IMC-2018 Learning Session 44:59
by Justin T Hatfield, HECO - All Systems Go
Reliability and electric motors do not always seem to go hand-in-hand. There is electrical reliability and mechanical reliability, but what about electro-mechanical reliability? This can exist, and it does for many plants across the country! This presentation covers how to create a reliable electric motor driven powertrain over the entire lifecycle of the electric motor. Starting with selecting and purchasing the correct motor, having a general specification for general motor purchases and creating custom specifications for large/critical motor purchases. We then transition into how motors are tracked and maintained while in-operation, including the variety of condition monitoring techniques that can be used. Eventually, even a well-planned, sourced, and maintained electric motor will have an issue of some kind and must go out for repair.

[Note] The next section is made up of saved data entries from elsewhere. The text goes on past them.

(* ===== verification/Sched.v ===== *)
(** * Scheduling: sleep, wakeup, switch (kernel/proc/proc.c)

    The half of proc.c that the device drivers call: [proc_wakeup],
    [proc_sleep], [proc_sched], [proc_yield] and the scheduler's loop over the
    process table.  [swtch] is assembly; what happens between the switch out of a
    context and the switch back into it is the parameter [Switch]. *)

From S2P Require Import Prelude Bytes Kernel Lock.

(** What the rest of the machine does between [swtch(&p->ctx, &mycpu()->ctx)] and
    its return, and what process [i] does between [swtch(&c->ctx, &p->ctx)] and
    its return. *)
Class Switch := {
  swtch_to_cpu : nat → K unit;
  swtch_to_proc : nat → K unit }.

Definition get_proc (i : nat) : K proc :=
  ps ← gets (λ s, k_procs s); deref "procs" (ps !! i).

Definition upd_proc (i : nat) (f : proc → proc) : K unit :=
  modify (λ s, set_procs (alter f i (k_procs s)) s).

Definition set_state (st : proc_state) (p : proc) : proc :=
  mk_proc (pid p) st (parent p) (exit_state p) (sleep_space p) (pgtbl p) (heap_top p)
    (ustack_base p) (ustack_pages p) (p_mmap p) (tf p) (kstack p) (p_ctx p) (cwd p) (filelist p).

Definition set_sleep_space (c : chan) (p : proc) : proc :=
  mk_proc (pid p) (state p) (parent p) (exit_state p) c (pgtbl p) (heap_top p)
    (ustack_base p) (ustack_pages p) (p_mmap p) (tf p) (kstack p) (p_ctx p) (cwd p) (filelist p).

Definition asleep_on (c : chan) (p : proc) : bool :=
  bool_decide (state p = SLEEPING) && bool_decide (sleep_space p = c).

Definition wakeup_one (c : chan) (i : nat) : K unit :=
  me ← myproc;
  if bool_decide (me = Some i) then mret tt else
    spinlock_acquire (LkProc i);;
    p ← get_proc i;
    (if asleep_on c p then upd_proc i (set_state RUNNABLE) else mret tt);;
    spinlock_release (LkProc i).

Definition proc_wakeup (c : chan) : K unit := for_each (seq 0 NPROC) (wakeup_one c).

(** [myproc()] where the code dereferences the result. *)
Definition myproc_deref : K nat := me ← myproc; deref "myproc() is NULL" me.

Section switch.
  Context {Sw : Switch}.

Definition proc_sched : K unit :=
  i ← myproc_deref;
  h ← spinlock_holding (LkProc i);
  kassert h "proc_sched: lock";;
  c ← mycpu;
  kassert (0 <? h_noff c) "proc_sched: interrupts enabled";;
  p ← get_proc i;
  kassert (negb (bool_decide (state p = RUNNING))) "proc_sched: running";;
  swtch_to_cpu i.

Definition proc_sleep (c : chan) (lk : lockid) : K unit :=
  i ← myproc_deref;
  spinlock_acquire (LkProc i);;
  spinlock_release lk;;
  upd_proc i (set_sleep_space c);;
  upd_proc i (set_state SLEEPING);;
  proc_sched;;
  upd_proc i (set_sleep_space ChNull);;
  spinlock_release (LkProc i);;
  spinlock_acquire lk.

Definition proc_yield : K unit :=
  i ← myproc_deref;
  spinlock_acquire (LkProc i);;
  upd_proc i (set_state RUNNABLE);;
  proc_sched;;
  spinlock_release (LkProc i).

Definition set_cpu_proc (p : option nat) : K unit :=
  modify (λ s, set_hart (set_hproc p (k_hart s)) s).

Definition schedule_one (i : nat) : K unit :=
  spinlock_acquire (LkProc i);;
  p ← get_proc i;
  (if bool_decide (state p = RUNNABLE) then
     upd_proc i (set_state RUNNING);;
     set_cpu_proc (Some i);;
     swtch_to_proc i;;
     set_cpu_proc None
   else mret tt);;
  spinlock_release (LkProc i).

(** One round of the scheduler's endless loop. *)
Definition scheduler_round : K unit := intr_on;; for_each (seq 0 NPROC) schedule_one.

(** [proc_scheduler] never returns: [rounds] of its rounds. *)
Fixpoint scheduler_rounds (rounds : nat) : K unit :=
  match rounds with
  | O => no_fuel
  | S n => scheduler_round;; scheduler_rounds n
  end.

Definition proc_scheduler (rounds : nat) : K unit :=
  set_cpu_proc None;; scheduler_rounds rounds.

End switch.

(** ** Specifications *)

(** The process table after [proc_wakeup c] called by process [me]. *)
Definition wake (c : chan) (p : proc) : proc := if asleep_on c p then set_state RUNNABLE p else p.

Definition woken (c : chan) (me : option nat) (ps : list proc) : list proc :=
  imap (λ i p, if bool_decide (me = Some i) then p else wake c p) ps.

(** No process lock is held, and the hart is between critical sections or inside
    one of another component. *)
Record procs_quiet (s : kstate) : Prop := {
  pq_hart : hart_stable (k_hart s);
  pq_lock i : (i < NPROC)%nat → lock_idle (LkProc i) s;
  pq_len : length (k_procs s) = NPROC }.

(** ** Lemmas *)

Lemma get_proc_run i s p : k_procs s !! i = Some p → get_proc i s = Ok (p, s).
Proof. intros H. unfold get_proc. mrun. by rewrite H. Qed.

Lemma procs_quiet_frame s s' :
  procs_quiet s → same_sync s s' → length (k_procs s') = length (k_procs s) → procs_quiet s'.
Proof.
  intros [Hh Hl Hn] [Eh El] En. split.
  - by rewrite Eh.
  - intros i Hi. destruct (Hl i Hi) as [nm H]. exists nm. by rewrite El.
  - by rewrite En.
Qed.

Lemma wakeup_one_run c i s p :
  procs_quiet s → k_procs s !! i = Some p →
  wakeup_one c i s = Ok (tt, if bool_decide (h_proc (k_hart s) = Some i) then s
                              else set_procs (<[i := wake c p]> (k_procs s)) s).
Proof.
  intros Hq Hp. unfold wakeup_one. run (myproc_run s (pq_hart _ Hq)).
  case_bool_decide as Hme; [done|].
  assert (i < NPROC)%nat as Hi by (rewrite <- (pq_len _ Hq); by eapply lookup_lt_Some).
  destruct Hq as [Hh Hl _]. specialize (Hl i Hi).
  run (acquire_run (LkProc i) s (lock_idle_unlocked _ _ Hl)).
  run (get_proc_run i (acq (LkProc i) s) p Hp). unfold upd_proc, wake. mrun.
  destruct (asleep_on c p).
  - rewrite (release_after (LkProc i) s) by done.
    change (k_procs (acq (LkProc i) s)) with (k_procs s). by rewrite (alter_insert _ _ _ _ Hp).
  - rewrite (release_after (LkProc i) s) by done. by rewrite list_insert_id.
Qed.

(** The table after the first [n] entries were looked at. *)
Definition woken_upto (n : nat) (c : chan) (me : option nat) (ps : list proc) : list proc :=
  imap (λ i p, if bool_decide (i < n)%nat && negb (bool_decide (me = Some i)) then wake c p else p) ps.

Lemma woken_upto_S n c me ps p :
  ps !! n = Some p →
  woken_upto (S n) c me ps =
    if bool_decide (me = Some n) then woken_upto n c me ps
    else <[n := wake c p]> (woken_upto n c me ps).
Proof.
  intros Hp. apply list_eq. intros j. unfold woken_upto.
  assert (n < length ps)%nat by by eapply lookup_lt_Some.
  case_bool_decide as Hme.
  - rewrite !list_lookup_imap. destruct (ps !! j) as [q|]; [|done]. simpl. f_equal.
    destruct (decide (j = n)) as [->|]; [by rewrite (bool_decide_true (me = Some n)), !andb_false_r|].
    replace (bool_decide (j < S n)%nat) with (bool_decide (j < n)%nat); [done|].
    apply bool_decide_ext. lia.
  - destruct (decide (j = n)) as [->|Hj].
    + rewrite list_lookup_insert_eq by by rewrite length_imap. rewrite list_lookup_imap, Hp. simpl.
      by rewrite bool_decide_true, bool_decide_false by (done || lia).
    + rewrite list_lookup_insert_ne by done. rewrite !list_lookup_imap.
      destruct (ps !! j) as [q|]; [|done]. simpl. f_equal.
      replace (bool_decide (j < S n)%nat) with (bool_decide (j < n)%nat); [done|].
      apply bool_decide_ext. lia.
Qed.

Lemma proc_wakeup_run c s :
  procs_quiet s →
  proc_wakeup c s = Ok (tt, set_procs (woken c (h_proc (k_hart s)) (k_procs s)) s).
Proof.
  intros Hq. unfold proc_wakeup. set (me := h_proc (k_hart s)).
  destruct (for_seq_inv (λ n s1, s1 = set_procs (woken_upto n c me (k_procs s)) s)
    (wakeup_one c) NPROC s) as (s' & Hr & Hs').
  - replace (woken_upto 0 c me (k_procs s)) with (k_procs s); [done|].
    apply list_eq. intros i. unfold woken_upto. rewrite list_lookup_imap.
    by destruct (k_procs s !! i).
  - intros i s1 Hi ->. destruct (lookup_lt_is_Some_2 (k_procs s) i) as [p Hp].
    { by rewrite (pq_len _ Hq). }
    eexists. rewrite (woken_upto_S i c me _ p Hp).
    rewrite (wakeup_one_run c i _ p).
    + split; [reflexivity|]. simpl. fold me. by case_bool_decide.
    + eapply procs_quiet_frame; [exact Hq|done|]. by apply length_imap.
    + simpl. unfold woken_upto. rewrite list_lookup_imap, Hp. simpl.
      by rewrite bool_decide_false by lia.
  - rewrite Hr, Hs'. do 2 f_equal. f_equal. unfold woken, woken_upto.
    apply imap_ext. intros i p Hp. rewrite bool_decide_true.
    + simpl. fold me. by destruct (bool_decide (me = Some i)).
    + rewrite <- (pq_len _ Hq). by eapply lookup_lt_Some.
Qed.

Lemma myproc_deref_run i s :
  hart_stable (k_hart s) → h_proc (k_hart s) = Some i → myproc_deref s = Ok (i, s).
Proof. intros Hh Hi. unfold myproc_deref. run (myproc_run s Hh). by rewrite Hi. Qed.

Lemma holding_held lk s : lock_held lk s → spinlock_holding lk s = Ok (true, s).
Proof.
  intros [nm H]. rewrite spinlock_holding_run. unfold get_lock. rewrite H. simpl.
  by rewrite Z.eqb_refl.
Qed.

(** This hart runs process [i] inside a critical section. *)
Record running (i : nat) (s : kstate) : Prop := {
  ru_proc : h_proc (k_hart s) = Some i;
  ru_sie : h_sie (k_hart s) = false;
  ru_noff : 0 < h_noff (k_hart s) }.

Lemma running_stable i s : running i s → hart_stable (k_hart s).
Proof. intros [_ Hs Hn]. by left. Qed.

Lemma proc_sched_run {Sw : Switch} i s p :
  running i s → lock_held (LkProc i) s → k_procs s !! i = Some p → state p ≠ RUNNING →
  proc_sched s = swtch_to_cpu i s.
Proof.
  intros Hr Hl Hp Hst. unfold proc_sched.
  run (myproc_deref_run i s (running_stable i s Hr) (ru_proc _ _ Hr)).
  run (holding_held _ _ Hl). unfold mycpu. mrun.
  rewrite (proj2 (Z.ltb_lt 0 _) (ru_noff _ _ Hr)). run (get_proc_run i s p Hp). mrun.
  by rewrite bool_decide_false.
Qed.

(** The state in which [proc_sleep] gives up the hart. *)
Definition sleep_handoff (c : chan) (lk : lockid) (i : nat) (p : proc) (s : kstate) : kstate :=
  set_procs (<[i := set_state SLEEPING (set_sleep_space c p)]> (k_procs s))
    (rel lk (acq (LkProc i) s)).

Lemma sleep_handoff_running c lk i p s : running i s → running i (sleep_handoff c lk i p s).
Proof.
  intros [Hp Hs Hn]. split; simpl; [done| |lia].
  rewrite Z.add_simpl_r. by rewrite (proj2 (Z.eqb_neq _ _)) by lia.
Qed.

Lemma sleep_handoff_lock c lk i p s :
  lk ≠ LkProc i → k_locks (sleep_handoff c lk i p s) !! LkProc i =
    Some (mk_spinlock 1 (lk_name (get_lock (LkProc i) s)) (h_id (k_hart s))).
Proof. intros Hne. simpl. rewrite lookup_insert_ne by done. by rewrite lookup_insert_eq. Qed.

Lemma sleep_handoff_held c lk i p s :
  lk ≠ LkProc i → lock_held (LkProc i) (sleep_handoff c lk i p s).
Proof.
  intros Hne. exists (lk_name (get_lock (LkProc i) s)). exact (sleep_handoff_lock c lk i p s Hne).
Qed.

Lemma sleep_handoff_free c lk i p s : lock_idle lk (sleep_handoff c lk i p s).
Proof.
  exists (lk_name (get_lock lk (acq (LkProc i) s))). simpl. by rewrite lookup_insert_eq.
Qed.

(** Giving up the hart: until the switch. *)
Lemma proc_sleep_until {Sw : Switch} c lk i p s :
  running i s → lk ≠ LkProc i → lock_held lk s → lock_idle (LkProc i) s →
  k_procs s !! i = Some p →
  proc_sleep c lk s =
    (swtch_to_cpu i;; upd_proc i (set_sleep_space ChNull);; spinlock_release (LkProc i);;
     spinlock_acquire lk) (sleep_handoff c lk i p s).
Proof.
  intros Hr Hne Hlk Hid Hp. unfold proc_sleep.
  run (myproc_deref_run i s (running_stable i s Hr) (ru_proc _ _ Hr)).
  run (acquire_run (LkProc i) s (lock_idle_unlocked _ _ Hid)).
  assert (spinlock_release lk (acq (LkProc i) s) = Ok (tt, rel lk (acq (LkProc i) s))) as Hrel.
  { destruct Hlk as [nm Hlk]. apply release_run; [|done|].
    - exists nm. simpl. by rewrite lookup_insert_ne.
    - pose proof (ru_noff _ _ Hr). rewrite acq_noff. lia. }
  run Hrel. unfold upd_proc. mrun.
  set (s1 := set_procs _ _). assert (s1 = sleep_handoff c lk i p s) as ->.
  { unfold s1, sleep_handoff. simpl k_procs.
    by rewrite (alter_insert _ _ _ p Hp), (alter_insert _ _ _ (set_sleep_space c p)),
      list_insert_insert_eq by (apply list_lookup_insert_eq; by eapply lookup_lt_Some). }
  unfold mbind, M_bind at 1. rewrite (proc_sched_run i _ (set_state SLEEPING (set_sleep_space c p))).
  - done.
  - by apply sleep_handoff_running.
  - by apply sleep_handoff_held.
  - apply list_lookup_insert_eq. by eapply lookup_lt_Some.
  - done.
Qed.

(** A machine that resumes a process as soon as it has given up the hart: the
    scheduler finds it woken and marks it RUNNING. *)
Definition resume_at_once : Switch := {|
  swtch_to_cpu i := upd_proc i (set_state RUNNING);
  swtch_to_proc _ := mret tt |}.

Definition proc_locks : gmap lockid spinlock :=
  list_to_map ((λ i, (LkProc i, mk_spinlock 0 "proc" (-1))) <$> seq 0 NPROC).

Lemma proc_locks_lookup i :
  (i < NPROC)%nat → proc_locks !! LkProc i = Some (mk_spinlock 0 "proc" (-1)).
Proof.
  intros Hi. apply elem_of_list_to_map_1.
  - rewrite <- list_fmap_compose. apply NoDup_fmap_2; [by intros ?? [=]|apply NoDup_seq].
  - apply list_elem_of_fmap. exists i. split; [done|]. apply elem_of_seq. lia.
Qed.

(** Process 0 runs, with the timer lock held or free and every process lock free. *)
Definition sample_procs (timer : spinlock) (noff : Z) (p1 : proc) : kstate :=
  let s := zero_state (image_syms 3) in
  set_hart (set_noff noff (set_hproc (Some O) (k_hart s)))
    (set_locks (<[LkTimer := timer]> proc_locks)
    (set_procs (<[1%nat := p1]> (k_procs s)) s)).

Lemma sample_procs_idle timer noff p1 i :
  (i < NPROC)%nat → lock_idle (LkProc i) (sample_procs timer noff p1).
Proof.
  intros Hi. exists "proc". unfold sample_procs. cbn [k_locks set_hart set_locks].
  rewrite lookup_insert_ne by done. by apply proc_locks_lookup.
Qed.

(** ** Claims *)

(** [proc_wakeup] terminates and makes RUNNABLE exactly the processes, other
    than the caller, that sleep on the given address; it leaves every other field of
    every process, the locks and the interrupt state as they were. *)
Theorem proc_wakeup_correct (c : chan) (s : kstate) :
  procs_quiet s →
  proc_wakeup c s = Ok (tt, set_procs (woken c (h_proc (k_hart s)) (k_procs s)) s) ∧
  ∀ i p, k_procs s !! i = Some p →
    woken c (h_proc (k_hart s)) (k_procs s) !! i =
      Some (if bool_decide (h_proc (k_hart s) ≠ Some i ∧ state p = SLEEPING ∧ sleep_space p = c)
            then set_state RUNNABLE p else p).
Proof.
  intros Hq. split; [by apply proc_wakeup_run|]. intros i p Hp. unfold woken, wake, asleep_on.
  rewrite list_lookup_imap, Hp. simpl. f_equal.
  repeat case_bool_decide; simpl; naive_solver.
Qed.


(** [proc_sleep] called without holding the lock it is given panics in
    [spinlock_release]; [sys_sleep] calls it this way. *)
Theorem proc_sleep_unheld_panics {Sw : Switch} (c : chan) (lk : lockid) (i : nat) (s : kstate) :
  hart_stable (k_hart s) → h_proc (k_hart s) = Some i →
  lk ≠ LkProc i → lock_idle lk s → lock_idle (LkProc i) s →
  proc_sleep c lk s = Panic "release".
Proof.
  intros Hst Hp Hne Hlk Hid. unfold proc_sleep. run (myproc_deref_run i s Hst Hp).
  run (acquire_run (LkProc i) s (lock_idle_unlocked _ _ Hid)).
  apply bind_panic, release_not_held. left. by apply lock_idle_unlocked, acq_idle.
Qed.

Lemma proc_wakeup_correct_witness :
  let p1 := set_state SLEEPING (set_sleep_space ChTimer zero_proc) in
  let s := sample_procs (mk_spinlock 0 "sys_timer" (-1)) 0 p1 in
  procs_quiet s ∧
  proc_wakeup ChTimer s = Ok (tt, set_procs (woken ChTimer (Some O) (k_procs s)) s) ∧
  woken ChTimer (Some O) (k_procs s) !! 1%nat = Some (set_state RUNNABLE p1).
Proof.
  intros p1 s. assert (procs_quiet s) as Hq.
  { split; [by right|apply sample_procs_idle|reflexivity]. }
  destruct (proc_wakeup_correct ChTimer s Hq) as [Hr Hw].
  split; [exact Hq|]. split; [exact Hr|]. exact (Hw 1%nat p1 eq_refl).
Defined.


Lemma proc_sleep_unheld_panics_witness :
  @proc_sleep resume_at_once ChTimer LkTimer
    (sample_procs (mk_spinlock 0 "sys_timer" (-1)) 0 zero_proc) = Panic "release".
Proof.
  apply (@proc_sleep_unheld_panics resume_at_once ChTimer LkTimer 0).
  - by right.
  - done.
  - done.
  - by exists "sys_timer".
  - apply sample_procs_idle. unfold NPROC. lia.
Defined.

We then review the need for a repair specification that ensures that you are getting repairs done to the standards that your plant requires. We evaluate how to assess which repair vendors are capable of repairing to that specification by surveying, reviewing, and selecting vendors based on pre-determined criteria. You then can work with repair vendors as partners and even go towards standardizing & simplifying the way repairs are priced. Finally, we review the process of evaluating if you should keep spare motors or not. A variety of factors allow you to make this decision, primarily focusing on criticality of equipment and lead time for repair/replace. Another factor is having the necessary resources to maintain and store a spare motor properly. Following completion of this presentation, you will have a variety of ideas that will allow you to take the next steps towards creating electric motor reliability from initial purchase, maintenance, and even repair's for the entire lifecycle of an electric motor.